Final answer:
To show a vector field is conservative, it must have a zero curl or a potential function from which it can be derived. For electrostatic fields, this implies a path-independent work integral, contrary to magnetic fields which are non-conservative and governed by Ampère's law.
Step-by-step explanation:
To show that a vector field F is conservative, one must demonstrate that the line integral of F along any path from point A to point B is independent of the path taken. This can be achieved if the curl of F is zero or if there exists a potential function U such that grad U = F. Additionally, in the context of a conservative vector field, the work done when moving along a closed path is zero.

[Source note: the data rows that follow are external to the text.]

Lemma execute_insert_nothing_ok now b ps s :
  statement_tuples now b = Return ps →
  execute_insert_nothing now b s =
  (Return tt,
   {| data_items := insert_all_nothing ps (data_items s);
      sync_state := sync_state s;
      calls := calls s ++ [ExecuteInsertDataItems (length b)] |}).
Proof.
  intros Hps. unfold execute_insert_nothing, insert_nothing_statement. unfold_M. simpl.
  rewrite Hps. reflexivity.
Qed.

Lemma for_each_execute_nothing now bs pss : ∀ s,
  Forall2 (fun b ps => statement_tuples now b = Return ps) bs pss →
  for_each bs (execute_insert_nothing now) s =
  (Return tt,
   {| data_items := insert_all_nothing (concat pss) (data_items s);
      sync_state := sync_state s;
      calls := calls s ++ ((fun b => ExecuteInsertDataItems (length b)) <$> bs) |}).
Proof.
  intros s H. revert s. induction H as [|b ps bs pss Hb _ IH]; intros s.
  - simpl. rewrite app_nil_r. by destruct s.
  - cbn [for_each]. unfold mbind, M_bind, bind.
    rewrite (execute_insert_nothing_ok _ _ _ _ Hb), IH. simpl.
    unfold insert_all_nothing. rewrite foldl_app, <- app_assoc. reflexivity.
Qed.

Lemma insert_if_not_exists_ok now items s :
  Forall (fun it => storable it = true) items →
  uniform items = true →
  ∃ seen ps,
    dedup_loop [] items = Return seen
    ∧ Forall2 (fun kv p => written now kv.2 p ∧ kv.1 = lift_key (row_key p)) seen ps
    ∧ NoDup (row_key <$> ps)
    ∧ insert_if_not_exists now items s =
      (Return (length items),
       {| data_items := insert_all_nothing ps (data_items s);
          sync_state := sync_state s;
          calls := calls (upsert_items now items s).2 |}).
Proof.
  intros Hst Hun.
  destruct (chunks_ok now items Hst Hun) as (seen & pss & Hrun & Hb & Hps & Hnd).
  exists seen, (concat pss). split_and!; try done.
  destruct items as [|it items'].
  - simpl in Hrun. injection Hrun as <-. apply Forall2_nil_inv_l in Hps as ->.
    simpl. by destruct s.
  - unfold insert_if_not_exists, upsert_items. rewrite Hrun.
    unfold mbind, M_bind, bind.
    rewrite (for_each_execute _ _ _ _ Hb).
    rewrite (for_each_execute_nothing now _ pss).
    + unfold_M. reflexivity.
    + eapply Forall2_impl; [exact Hb | by intros ?? [? _]].
Qed.

Lemma written_last_with_key now items seen ps p :
  dedup_loop [] items = Return seen →
  Forall2 (fun kv p => written now kv.2 p ∧ kv.1 = lift_key (row_key p)) seen ps →
  NoDup (row_key <$> ps) → p ∈ ps →
  ∃ it, last_with_key (lift_key (row_key p)) items = Some it ∧ written now it p.
Proof.
  intros Hrun Hps Hnd Hp. destruct (dedup_loop_entries _ _ Hrun) as (_ & _ & Hlk).
  pose proof (find_row_proposed now seen ps (row_key p) Hps) as Hf.
  rewrite Hlk, (find_row_elem p ps Hnd Hp) in Hf.
  destruct (last_with_key (lift_key (row_key p)) items) as [it|]; [| done].
  destruct Hf as (p' & Hp' & [= <-]). eauto.
Qed.

Lemma written_keys now (seen : list ((option string * option string) * item)) ps :
  Forall2 (fun kv p => written now kv.2 p ∧ kv.1 = lift_key (row_key p)) seen ps →
  Forall2 (fun kv p => kv.1 = lift_key (row_key p)) seen ps.
Proof. intros H. eapply Forall2_impl; [exact H | by intros ?? [_ ?]]. Qed.

(** X6.  On a batch of records the store takes, all giving the same
    columns, [insert_if_not_exists] only appends.  The stored rows are as
    they were; each new row has a key that was not stored and is the last
    record of the batch with that key, written column by column; every key
    of the batch is stored afterwards, and the unique index is kept.  The
    call returns [len(items)]. *)
Theorem insert_if_not_exists_appends now items s :
  Forall (fun it => storable it = true) items →
  uniform items = true →
  ∃ s' new,
    insert_if_not_exists now items s = (Return (length items), s')
    ∧ data_items s' = data_items s ++ new
    ∧ sync_state s' = sync_state s
    ∧ NoDup (row_key <$> new)
    ∧ (NoDup (row_key <$> data_items s) → NoDup (row_key <$> data_items s'))
    ∧ (∀ p, p ∈ new →
         (row_key p ∉ row_key <$> data_items s)
         ∧ ∃ it, last_with_key (lift_key (row_key p)) items = Some it
                 ∧ written now it p)
    ∧ ∀ it k, it ∈ items → item_key it = Return (lift_key k) →
        k ∈ row_key <$> data_items s'.
Proof.
  intros Hst Hun.
  destruct (insert_if_not_exists_ok now items s Hst Hun)
    as (seen & ps & Hrun & Hps & Hnd & Hins).
  eexists _, _. split; [exact Hins |]. cbn [data_items sync_state].
  rewrite insert_all_nothing_eq by done.
  assert (Hnew : NoDup (row_key <$> filter (fun p => row_key p ∉ row_key <$> data_items s) ps)).
  { eapply sublist_NoDup; [exact Hnd |]. apply fmap_sublist, sublist_filter. }
  split_and!; try done.
  - intros Ht. rewrite fmap_app. apply NoDup_app. split_and!; [done | | done].
    intros k Hk (p & -> & [Hfresh _]%list_elem_of_filter)%list_elem_of_fmap. done.
  - intros p [Hfresh Hp]%list_elem_of_filter. split; [done |].
    by eapply written_last_with_key.
  - intros it k Hit Hk.
    assert (Hin : k ∈ row_key <$> ps).
    { apply (proposed_keys items seen ps k Hrun (written_keys _ _ _ Hps)). eauto. }
    rewrite fmap_app, elem_of_app.
    destruct (decide (k ∈ row_key <$> data_items s)) as [?|Hfresh]; [by left | right].
    apply list_elem_of_fmap in Hin as (p & -> & Hp).
    apply list_elem_of_fmap_2, list_elem_of_filter. done.
Qed.

Lemma insert_if_not_exists_appends_witness :
  ∃ s' new,
    insert_if_not_exists t_2026_02_23 [steps_item "A" Missing; steps_item "B" Missing]
      session_with_steps
    = (Return (length [steps_item "A" Missing; steps_item "B" Missing]), s')
    ∧ data_items s' = data_items session_with_steps ++ new
    ∧ sync_state s' = sync_state session_with_steps
    ∧ NoDup (row_key <$> new)
    ∧ (NoDup (row_key <$> data_items session_with_steps)
       → NoDup (row_key <$> data_items s'))
    ∧ (∀ p, p ∈ new →
         (row_key p ∉ row_key <$> data_items session_with_steps)
         ∧ ∃ it, last_with_key (lift_key (row_key p))
                   [steps_item "A" Missing; steps_item "B" Missing] = Some it
                 ∧ written t_2026_02_23 it p)
    ∧ ∀ it k, it ∈ [steps_item "A" Missing; steps_item "B" Missing] →
        item_key it = Return (lift_key k) →
        k ∈ row_key <$> data_items s'.
Proof.
  apply (insert_if_not_exists_appends t_2026_02_23
           [steps_item "A" Missing; steps_item "B" Missing] session_with_steps).
  - repeat constructor.
  - reflexivity.
Defined.

Lemma filter_none {A} (P : A → Prop) `{∀ x, Decision (P x)} (l : list A) :
  Forall (fun x => ¬ P x) l → filter P l = [].
Proof.
  induction 1 as [|x l Hx _ IH]; [done |].
  rewrite filter_cons, decide_False by done. exact IH.
Qed.

Lemma filter_all {A} (P : A → Prop) `{∀ x, Decision (P x)} (l : list A) :
  Forall P l → filter P l = l.
Proof.
  induction 1 as [|x l Hx _ IH]; [done |].
  rewrite filter_cons, decide_True by done. by rewrite IH.
Qed.

(** X7.  Inserting a second time a batch of records the store takes, all
    giving the same columns, changes no row of [data_items], [synced_at]
    included, and returns [len(items)] again. *)
Theorem insert_if_not_exists_twice now1 now2 items s :
  Forall (fun it => storable it = true) items →
  uniform items = true →
  ∃ s1 s2,
    insert_if_not_exists now1 items s = (Return (length items), s1)
    ∧ insert_if_not_exists now2 items s1 = (Return (length items), s2)
    ∧ data_items s2 = data_items s1
    ∧ sync_state s2 = sync_state s1.
Proof.
  intros Hst Hun.
  destruct (insert_if_not_exists_ok now1 items s Hst Hun)
    as (seen & ps & Hrun & Hps & Hnd & Hins).
  eexists.
  destruct (insert_if_not_exists_ok now2 items
              {| data_items := insert_all_nothing ps (data_items s);
                 sync_state := sync_state s;
                 calls := calls (upsert_items now1 items s).2 |} Hst Hun)
    as (seen' & qs & Hrun' & Hqs & Hnd' & Hins').
  rewrite Hrun in Hrun'. injection Hrun' as <-.
  eexists. split; [exact Hins |]. split; [exact Hins' |].
  cbn [data_items sync_state]. split; [| done].
  rewrite (insert_all_nothing_eq qs) by done.
  rewrite filter_none; [by rewrite app_nil_r |].
  apply Forall_forall. intros q Hq Hfresh. apply Hfresh.
  rewrite insert_all_nothing_eq, fmap_app, elem_of_app by done.
  assert (Hin : row_key q ∈ row_key <$> ps).
  { apply (proposed_keys items seen ps _ Hrun (written_keys _ _ _ Hps)).
    apply (proposed_keys items seen qs _ Hrun (written_keys _ _ _ Hqs)).
    by apply list_elem_of_fmap_2. }
  destruct (decide (row_key q ∈ row_key <$> data_items s)) as [?|Hno]; [by left | right].
  apply list_elem_of_fmap in Hin as (p & E & Hp). rewrite E.
  apply list_elem_of_fmap_2, list_elem_of_filter. split; [by rewrite <- E | done].
Qed.

Lemma insert_if_not_exists_twice_witness :
  ∃ s1 s2,
    insert_if_not_exists t_2026_02_22 [steps_item "A" Missing] empty_session
    = (Return (length [steps_item "A" Missing]), s1)
    ∧ insert_if_not_exists t_2026_02_23 [steps_item "A" Missing] s1
      = (Return (length [steps_item "A" Missing]), s2)
    ∧ data_items s2 = data_items s1
    ∧ sync_state s2 = sync_state s1.
Proof.
  apply (insert_if_not_exists_twice t_2026_02_22 t_2026_02_23
           [steps_item "A" Missing] empty_session).
  - repeat constructor.
  - reflexivity.
Defined.

Lemma insert_on_conflict_fresh now p t :
  row_key p ∉ row_key <$> t → insert_on_conflict now p t = t ++ [p].
Proof.
  induction t as [|x t IH]; intros Hp; [done |].
  rewrite fmap_cons, not_elem_of_cons in Hp. destruct Hp as [Hx Hp].
  cbn [insert_on_conflict]. rewrite decide_False by done. by rewrite IH.
Qed.

Lemma upsert_all_fresh now ps : ∀ t,
  NoDup (row_key <$> ps) →
  Forall (fun p => row_key p ∉ row_key <$> t) ps →
  upsert_all now ps t = t ++ ps.
Proof.
  induction ps as [|p ps IH]; intros t Hnd Hall.
  - simpl. by rewrite app_nil_r.
  - rewrite fmap_cons in Hnd. apply NoDup_cons in Hnd as [Hp Hnd].
    apply Forall_cons in Hall as [Hpt Hall].
    unfold upsert_all. cbn [foldl]. fold (upsert_all now ps (insert_on_conflict now p t)).
    rewrite insert_on_conflict_fresh by done.
    rewrite IH; [by rewrite <- app_assoc | done |].
    apply Forall_forall. intros q Hq. rewrite fmap_app, elem_of_app. cbn.
    rewrite list_elem_of_singleton. rewrite Forall_forall in Hall.
    intros [?|E]; [by eapply Hall |]. apply Hp. rewrite <- E. by apply list_elem_of_fmap_2.
Qed.

Lemma execute_insert_Raise now b e s :
  statement_tuples now b = Raise e →
  execute_insert now b s =
  (Raise e,
   {| data_items := data_items s;
      sync_state := sync_state s;
      calls := calls s ++ [ExecuteInsertDataItems (length b)] |}).
Proof.
  intros H. unfold execute_insert, insert_statement. unfold_M. simpl.
  by rewrite H.
Qed.

Lemma execute_insert_nothing_Raise now b e s :
  statement_tuples now b = Raise e →
  execute_insert_nothing now b s =
  (Raise e,
   {| data_items := data_items s;
      sync_state := sync_state s;
      calls := calls s ++ [ExecuteInsertDataItems (length b)] |}).
Proof.
  intros H. unfold execute_insert_nothing, insert_nothing_statement. unfold_M. simpl.
  by rewrite H.
Qed.

(** On chunks of pairwise distinct keys, none of them stored, the two loops
    end alike: both return, or both raise at the same chunk with the same
    exception, and they leave the same tables. *)
Lemma for_each_fresh_agree now bs : ∀ s1 s2,
  data_items s1 = data_items s2 → sync_state s1 = sync_state s2 →
  NoDup ((fun r => item_key (row_dict r)) <$> concat bs) →
  (∀ r k, r ∈ concat bs → item_key (row_dict r) = Return (lift_key k) →
          k ∉ row_key <$> data_items s1) →
  (for_each bs (execute_insert_nothing now) s1).1
  = (for_each bs (execute_insert now) s2).1
  ∧ data_items (for_each bs (execute_insert_nothing now) s1).2
    = data_items (for_each bs (execute_insert now) s2).2
  ∧ sync_state (for_each bs (execute_insert_nothing now) s1).2
    = sync_state (for_each bs (execute_insert now) s2).2.
Proof.
  induction bs as [|b bs IH]; intros s1 s2 Hd Hs Hnd Hfresh; [done |].
  cbn [concat] in Hnd, Hfresh. rewrite fmap_app in Hnd.
  apply NoDup_app in Hnd as (Hb & Hdisj & Hrest).
  cbn [for_each]. unfold mbind, M_bind, bind.
  destruct (statement_tuples now b) as [ps|e] eqn:Hps.
  - pose proof (statement_tuples_identity _ _ _ Hps) as Hid.
    pose proof (NoDup_tuples_keys _ _ Hid Hb) as Hndps.
    assert (Hall : Forall (fun p => row_key p ∉ row_key <$> data_items s1) ps).
    { apply Forall_forall. intros p Hp.
      apply list_elem_of_lookup in Hp as [i Hi].
      destruct (Forall2_lookup_r _ _ _ _ _ Hid Hi) as (r & Hr & Hw).
      eapply Hfresh; [| by apply identity_written_key].
      apply elem_of_app. left. by eapply list_elem_of_lookup_2. }
    rewrite (execute_insert_nothing_ok _ _ _ _ Hps), (execute_insert_ok _ _ _ _ Hps Hndps).
    apply IH; cbn [data_items sync_state]; [| done | done |].
    + rewrite <- Hd, insert_all_nothing_eq, upsert_all_fresh by done.
      by rewrite filter_all.
    + intros r k Hr Hk. rewrite insert_all_nothing_eq, filter_all by done.
      rewrite fmap_app, elem_of_app. intros [Hin|Hin].
      * eapply Hfresh; [| exact Hk | exact Hin]. apply elem_of_app. by right.
      * apply (Hdisj (Return (lift_key k))).
        -- rewrite (item_keys_tuples _ _ Hid).
           apply list_elem_of_fmap in Hin as (p & -> & Hp).
           apply list_elem_of_fmap. by exists p.
        -- apply list_elem_of_fmap. by exists r.
  - rewrite (execute_insert_nothing_Raise _ _ _ _ Hps), (execute_insert_Raise _ _ _ _ Hps).
    done.
Qed.
(** X15.  The values of the sample never reach the analysis method: it
    is called with the problem descriptor and the cells of a metric column
    only, and the sample is looked at for emptiness alone.  Replacing a
    non-empty sample by any other non-empty table changes neither the
    outcome nor the stored result of [calc_impact_sensitivity]. *)
Theorem sensitivity_ignores_sample_values
        (s : Obj) (df : DataFrame) method kwargs :
  df_empty (params s) = false -> df_empty df = false ->
  calc_impact_sensitivity method kwargs (set_params df s)
  = (set_params df (fst (calc_impact_sensitivity method kwargs s)),
     snd (calc_impact_sensitivity method kwargs s)).
Proof.
  intros Ps Pd.
  assert (L : forall t (am : Analyzer),
             _calc_metric_sensitivity (set_params df s) t am kwargs
             = _calc_metric_sensitivity s t am kwargs).
  { intros t am. unfold _calc_metric_sensitivity.
    now apply sensitivity_loop_frame. }
  unfold calc_impact_sensitivity, bind, get, lift, raise, ret, modify,
    update_with.
  change (params (set_params df s)) with df. rewrite Ps, Pd.
  change (aai_agg (set_params df s)) with (aai_agg s).
  change (freq_curve (set_params df s)) with (freq_curve s).
  change (eai_exp (set_params df s)) with (eai_exp s).
  change (at_event (set_params df s)) with (at_event s).
  change (calc_eai_exp (set_params df s)) with (calc_eai_exp s).
  change (calc_at_event (set_params df s)) with (calc_at_event s).
  destruct (aai_agg s) as [A|]; [|reflexivity]. cbn [getattr rbind].
  destruct (df_empty A); [reflexivity|].
  destruct (saa method) as [am|]; [|reflexivity].
  rewrite !L.
  destruct (_calc_metric_sensitivity s A am kwargs) as [dA|]; [|reflexivity].
  cbn [rbind].
  destruct (freq_curve s) as [F|]; [|reflexivity]. cbn [getattr rbind].
  rewrite !L.
  destruct (_calc_metric_sensitivity s F am kwargs) as [dF|]; [|reflexivity].
  cbn [rbind].
  destruct (calc_eai_exp s) as [[|]|]; [| |reflexivity]; cbn [getattr].
  - destruct (eai_exp s) as [E|]; [|reflexivity]. cbn [getattr rbind].
    rewrite !L.
    destruct (_calc_metric_sensitivity s E am kwargs) as [dE|];
      [|reflexivity].
    cbn [rbind].
    destruct (calc_at_event s) as [[|]|]; [| |reflexivity]; cbn [getattr];
      [|reflexivity].
    destruct (at_event s) as [T|]; [|reflexivity]. cbn [getattr rbind].
    rewrite !L.
    destruct (_calc_metric_sensitivity s T am kwargs); reflexivity.
  - destruct (calc_at_event s) as [[|]|]; [| |reflexivity]; cbn [getattr];
      [|reflexivity].
    destruct (at_event s) as [T|]; [|reflexivity]. cbn [getattr rbind].
    rewrite !L.
    destruct (_calc_metric_sensitivity s T am kwargs); reflexivity.
Qed.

In the provided physics example, we are given that for a two-dimensional, conservative vector field, the condition (dFx/dy) = (dFy/dx) holds, which implies that the partial derivatives of the components of F are equal and hence the curl of F in two dimensions is zero. To find the magnitude of the force at the point where x = y = 1m, one can directly use the formula provided where the partial derivatives equate to 4 N/m^3, leading to a straightforward calculation of the force magnitude at the given point.
It's important to remember that electrostatic fields are conservative, meaning that electric forces are also conservative. However, magnetic fields are an example of a non-conservative vector field, as they do not satisfy the condition of path independence for their line integrals and are instead described by Ampère's law.